▸ The problem
Can you pull out each line of the data below that includes the word "rewrite"?

== Segment start ==

(** ** The goroutines (mux.go) *)

(** What a read of a session's stream reports besides its bytes. *)
Inductive readStatus : Type := ReadMore | ReadEOF | ReadFailed (e : goerror).

(** [pump] over the reads of the session, while the window takes messages. *)
Fixpoint pump (idx gen : Z) (reads : list (string * readStatus)) : list Msg :=
  match reads with
  | [] => []
  | (data, st) :: reads =>
      (if String.eqb data "" then [] else [paneOutputMsg idx gen data]) ++
      match st with
      | ReadMore => pump idx gen reads
      | ReadEOF => [paneClosedMsg idx gen None]
      | ReadFailed e => [paneClosedMsg idx gen (Some e)]
      end
  end.

(** [openSession]: the registry of opened sessions, the message, and what it
    does itself when the window has gone, [emitted] being what [emit] says. *)
Definition openSession (idx gen : Z) (opened : result goerror session) (emitted : bool) (registry : list session)
    : list session * (option Msg * list action) :=
  match opened with
  | Err e => (registry, (if emitted then Some (paneOpenedMsg idx gen None (Some e)) else None, []))
  | Ok s => (registry ++ [s],
             if emitted then (Some (paneOpenedMsg idx gen (Some s) None), []) else (None, [SessionClose s]))
  end.

(** [shutdown], once the goroutines have been told to stop. *)
Definition shutdown (m : muxModel) (registry : list session) : list action :=
  (SessionClose <$> omap p_session m.(panes)) ++ (SessionClose <$> registry).

(** ** Examples

    A numbering of the keys in which the package's guarantees hold. *)
Definition numbered : Tea := {|
  KeyRunes := -1;
  KeySpace := -2;
  KeyCtrlB := 2;
  keyCode k := -3 - match list_find (fun e => e.1 = k) specialKeys with Some (i, _) => Z.of_nat i | None => 0 end;
  keyString k := if k.(kType) =? -1 then string_of_runes k.(kRunes) else "";
  renderStyle _ s := s;
|}.

Lemma all_special k : existsb (fun e => bool_decide (e.1 = k)) specialKeys = true.
Proof. by destruct k. Qed.

Lemma numbered_inj k k' : @keyCode numbered k = @keyCode numbered k' → k = k'.
Proof.
  assert (D : forallb (fun a => forallb (fun b =>
    implb (@keyCode numbered a.1 =? @keyCode numbered b.1) (bool_decide (a.1 = b.1))) specialKeys) specialKeys = true)
    by (vm_compute; reflexivity).
  pose proof (all_special k) as (a & Ha & Ea)%existsb_exists. pose proof (all_special k') as (b & Hb & Eb)%existsb_exists.
  apply bool_decide_eq_true in Ea as <-. apply bool_decide_eq_true in Eb as <-. intros E.
  rewrite forallb_forall in D. specialize (D _ Ha). rewrite forallb_forall in D. specialize (D _ Hb).
  rewrite E, Z.eqb_refl in D. by apply bool_decide_eq_true in D.
Qed.

Lemma numbered_laws : @TeaLaws numbered.
Proof. split; [done..| | | |exact numbered_inj]; intros k; cbn -[list_find]; destruct (list_find _ _) as [[i e]|]; lia. Qed.

Section examples.
#[local] Existing Instance narrow.
#[local] Existing Instance numbered.

Example encode_up : encodeKey (mkKey (keyCode KeyUp) [] false) = esc +:+ "[A".
Proof. vm_compute. reflexivity. Qed.
Example encode_alt : encodeKey (mkKey KeyRunes [0xe9] true) = esc +:+ "é".
Proof. vm_compute. reflexivity. Qed.
Example strip : stripANSI ("a" +:+ esc +:+ "[1;31mb" +:+ esc +:+ "[0m") = "ab".
Proof. vm_compute. reflexivity. Qed.
End examples.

== Segment end ==

▸ Answer box
  rewrite forallb_forall in D. specialize (D _ Ha). rewrite forallb_forall in D. specialize (D _ Hb).
  rewrite E, Z.eqb_refl in D. by apply bool_decide_eq_true in D.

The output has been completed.